Traditional Medical Teaching Methods May be a near Future Solution
*Srinath Kamineni
Associate Professor in Orthopedics and Sports Medicine, University of Kentucky, USA
Submission: October 01, 2017; Published: October 13, 2017
*Corresponding author: Srinath Kamineni, Associate Professor in Orthopedics and Sports Medicine, Director of Elbow Shoulder Research Centre (ESRC), University of Kentucky, Lexington, Kentucky, USA, Email: srinathkamineni@gmail.com
How to cite this article: Srinath Kamineni. Traditional Medical Teaching Methods May be a near Future Solution. Anatomy Physiol Biochem Int J. 2017; 3(3): 555615. DOI:10.19080/APBIJ.2017.03.555615.
Letter To Editor
Dear Editor
I am disheartened by the direction of medical education and its implementation at the grass roots level. Like so many other institutions, my own University teaching Hospital has recently discarded its cadaveric facility in favor of virtual teaching methodologies. This has been a visible trend for several years across universities and hospitals in North America and Europe. Although there is a significant cost saving in education with this departure from traditional methods, a loss of core knowledge from future medically related students is an unspoken price for all future generations to pay.
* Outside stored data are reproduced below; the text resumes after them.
(* ===== verification/CopySpec.v ===== *)
(** * The promises of the file copy *)

From S2P Require Import Prelude CString Paths Os OsFacts Platform Fs FsFacts CopyFacts Examples.

Lemma short_not_temp x : (length x < 12)%nat -> ~ temp_name x.
Proof.
  intros Hl (a & b & E). apply (f_equal length) in E. rewrite !length_app in E.
  change (length temp_marker) with 12%nat in E. lia.
Qed.

Lemma kcomps_render_snoc p x : Forall path_name (p ++ [x]) -> kcomps (render (p ++ [x])) = p ++ [x].
Proof. apply kcomps_render. Qed.

Lemma last_not_dotdot p x : Forall path_name (p ++ [x]) -> x <> c!"..".
Proof. intros H. apply Forall_app in H as [_ H]. apply Forall_inv in H. apply H. Qed.

(** C4: whatever calls fail or transfer less than asked, and at whatever point the
    copy is given up, no file with a visible name (one without the temporary mark)
    ever has contents that no visible file had before, and every visible file
    outside the destination's name is as it was. *)
Theorem copy_file_never_tears ps x pd d attempts s :
  Forall path_name (ps ++ [x]) -> Forall path_name (pd ++ [d]) -> ~ temp_name x ->
  unedited s ->
  no_tear d (os_fs s)
    (os_fs (exec (syseba_copy_file (render (ps ++ [x])) (render (pd ++ [d])) attempts) s)).
Proof.
  intros Hs Hd Hx Hu.
  pose proof (tear_copy_file (render (ps ++ [x])) (render (pd ++ [d])) d ps pd x) as H.
  apply (H ltac:(by apply kcomps_render) (last_not_dotdot _ _ Hs) Hx ltac:(by apply kcomps_render)
           (last_not_dotdot _ _ Hd) attempts s), Hu.
Qed.

(** A copy of /data/notes.txt to /backup/notes.txt with a short write and a full
    disk. *)
Example copy_file_never_tears_witness :
  no_tear (c!"notes.txt") example_fs
    (os_fs (exec (syseba_copy_file (render ([c!"data"] ++ [c!"notes.txt"]))
                    (render ([c!"backup"] ++ [c!"notes.txt"])) 4)
              (example_host (repeat EvNone 12 ++ [EvShort 2; EvFault ENOSPC])))).
Proof.
  apply (copy_file_never_tears [c!"data"] (c!"notes.txt") [c!"backup"] (c!"notes.txt") 4
           (example_host (repeat EvNone 12 ++ [EvShort 2; EvFault ENOSPC]))).
  - apply names_b_spec. reflexivity.
  - apply names_b_spec. reflexivity.
  - apply short_not_temp. vm_compute. lia.
  - repeat constructor.
Defined.

(** C13: on a quiet host, the copy of a regular file succeeds; the destination then
    holds the source's bytes, permission bits and modification time; every other
    file is as it was, apart from the directories made for the destination. *)
Theorem copy_file_copies ps x m c pd d attempts s :
  Forall path_name (ps ++ [x]) -> Forall path_name (pd ++ [d]) ->
  quiet s -> dir_chain (os_fs s) ps -> os_fs s !! (ps ++ [x]) = Some (NReg m c) ->
  creatable (os_fs s) pd -> (forall mm, os_fs s !! (pd ++ [d]) <> Some (NDir mm)) ->
  zlen (render (pd ++ [d]) ++ temp_suffix s 0) < SYSEBA_PATH_MAX ->
  os_fs s !! (pd ++ [d ++ temp_suffix s 0]) = None -> 0 <= attempts ->
  exists s' m',
    syseba_copy_file (render (ps ++ [x])) (render (pd ++ [d])) attempts s = (true, s') /\
    os_fs s' !! (pd ++ [d]) = Some (NReg m' c) /\ copied_meta m m' /\
    (forall k, k <> pd ++ [d] -> only_new_dirs pd s s' k).
Proof. intros. by apply copy_file_quiet. Qed.

Lemma one_prefix {A} (x : A) a b : [x] = a ++ b -> a = [] \/ a = [x].
Proof. destruct a as [|y [|z a]]; intros E; simplify_eq/=; auto. Qed.

Lemma dir_chain_one fs x : is_dir_at fs [x] = true -> dir_chain fs [x].
Proof. intros H a b E. by apply one_prefix in E as [-> | ->]. Qed.

Example copy_file_copies_witness :
  exists s' m',
    syseba_copy_file (render ([c!"data"] ++ [c!"notes.txt"]))
      (render ([c!"backup"; c!"new"] ++ [c!"notes.txt"])) 4 (example_host []) = (true, s') /\
    os_fs s' !! ([c!"backup"; c!"new"] ++ [c!"notes.txt"]) = Some (NReg m' (c!"hello")) /\
    copied_meta example_meta m' /\
    (forall k, k <> [c!"backup"; c!"new"] ++ [c!"notes.txt"] ->
       only_new_dirs [c!"backup"; c!"new"] (example_host []) s' k).
Proof.
  apply (copy_file_copies [c!"data"] (c!"notes.txt") example_meta (c!"hello")
           [c!"backup"; c!"new"] (c!"notes.txt") 4 (example_host [])).
  - apply names_b_spec. reflexivity.
  - apply names_b_spec. reflexivity.
  - reflexivity.
  - by apply dir_chain_one.
  - vm_compute. reflexivity.
  - intros a b E. destruct a as [|y a]; [by left|]. injection E as <- E.
    apply one_prefix in E as [-> | ->]; [by left|]. by right.
  - intros mm. by vm_compute.
  - vm_compute. reflexivity.
  - vm_compute. reflexivity.
  - lia.
Defined.

(** The transfer loops always end: with the fuel of the model, which counts the
    bytes of the source and of every pending change to it, the copy never runs out
    of turns, whatever fails, is interrupted or is rewritten meanwhile. *)
Theorem copy_loop_terminates input output s :
  input <> output ->
  value (copy_loop (copy_fuel input s) input output 0 0) s <> OutOfFuel.
Proof. intros H. by apply copy_fuel_total. Qed.

Example copy_loop_terminates_witness :
  value (copy_loop (copy_fuel [c!"data"; c!"notes.txt"]
                      (example_host [EvFault EINTR; EvShort 2; EvShort 1]))
           [c!"data"; c!"notes.txt"] [c!"backup"; c!"old.txt"] 0 0)
    (example_host [EvFault EINTR; EvShort 2; EvShort 1]) <> OutOfFuel.
Proof. by apply copy_loop_terminates. Defined.

(** C35: what [syseba_path_real] returns is an absolute path of proper names that fits
    the caller's buffer, and it is its own normal form. *)
Theorem path_real_canonical_form cwd p size out :
  syseba_path_real cwd p size = Some out ->
  (exists names, Forall path_name names /\ out = render names) /\ zlen out + 1 <= size /\
  (size <= SYSEBA_PATH_MAX -> syseba_path_real cwd out size = Some out).
Proof.
  intros H. apply path_real_canonical in H as [(names & Hn & ->) Hs].
  split; [by exists names|]. split; [done|]. intros Hm. apply path_real_id; [done|lia|done].
Qed.

Example path_real_canonical_form_witness :
  (exists names, Forall path_name names /\ (c!"/srv/data") = render names) /\
  zlen (c!"/srv/data") + 1 <= 64 /\
  (64 <= SYSEBA_PATH_MAX ->
   syseba_path_real (Some (c!"/srv/tmp")) (c!"/srv/data") 64 = Some (c!"/srv/data")).
Proof.
  apply (path_real_canonical_form (Some (c!"/srv/tmp")) (c!".././data//x/..") 64).
  vm_compute. reflexivity.
Defined.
The detrimental effects that this departure is creating are obvious to see for those of us who teach the current generation of medical students, science students, and surgical residents. Firstly, the lack of practical handling of soft tissues from an early stage of training prevents potential surgeons from developing an innate sense of how soft tissues behave, how inter muscular and inter- neuromuscular planes can be developed, and how different instruments can be used in different ways during surgical approaches. Secondly, when taught by programmed software developed by a human being, the complexity of human normal variation in anatomy is discarded. However, when treating patients, the single most troubling discovery for residents in training, and newly educated independent surgeons, is anatomical variations they have never read about, understood, or have been taught formally or by self-discovery during cadaveric dissection. Thirdly, when anatomy is being taught and understood by a medical student or resident, the time to truly understand the anatomy itself, without the pressure of relating it to pathological changes, is very important and best achieved in isolation, but taught with relevance to the future need for pathological correlation.
My own education was in a traditional two years of preclinical sciences followed by three years of clinical sciences, deliberately chosen above the more modern universities teaching an integrated program from the first year onwards. I have subsequently taught in institutions with a traditional curriculum, and now a much more virtual non contact curriculum. Furthermore, I have seen medical students and surgical residents from both systems, and it is very clear to me that the traditionally taught students have a much greater grasp of how to problem solve patient diagnoses, and have a better tactile ability during surgical procedures, than those from an integrated non contact teaching background.
It is certain that virtual teaching methodologies will improve, more tactile sensation will be built into software programs, anatomical variations will be programmed into the training applications, and remains what is considered to be the future of education. Unfortunately it is currently inadequate and we are crippling our current and future generations with a substandard method of teaching them core knowledge and skills. The current and future generations of medically related students and surgical residents deserve the core knowledge and skills that will make them into safe and productive professionals, with their knowledge preventing a steep increase in litigation, especially for recently independent practitioners.
Those responsible for educating the current and future generations should pay heed to the connection between litigation and the standards of education, and may wish to reconsider the current direction of medical education. A return to more traditional methods, in some circles deemed old-fashioned, may prove to be a valuable investment in our future generations.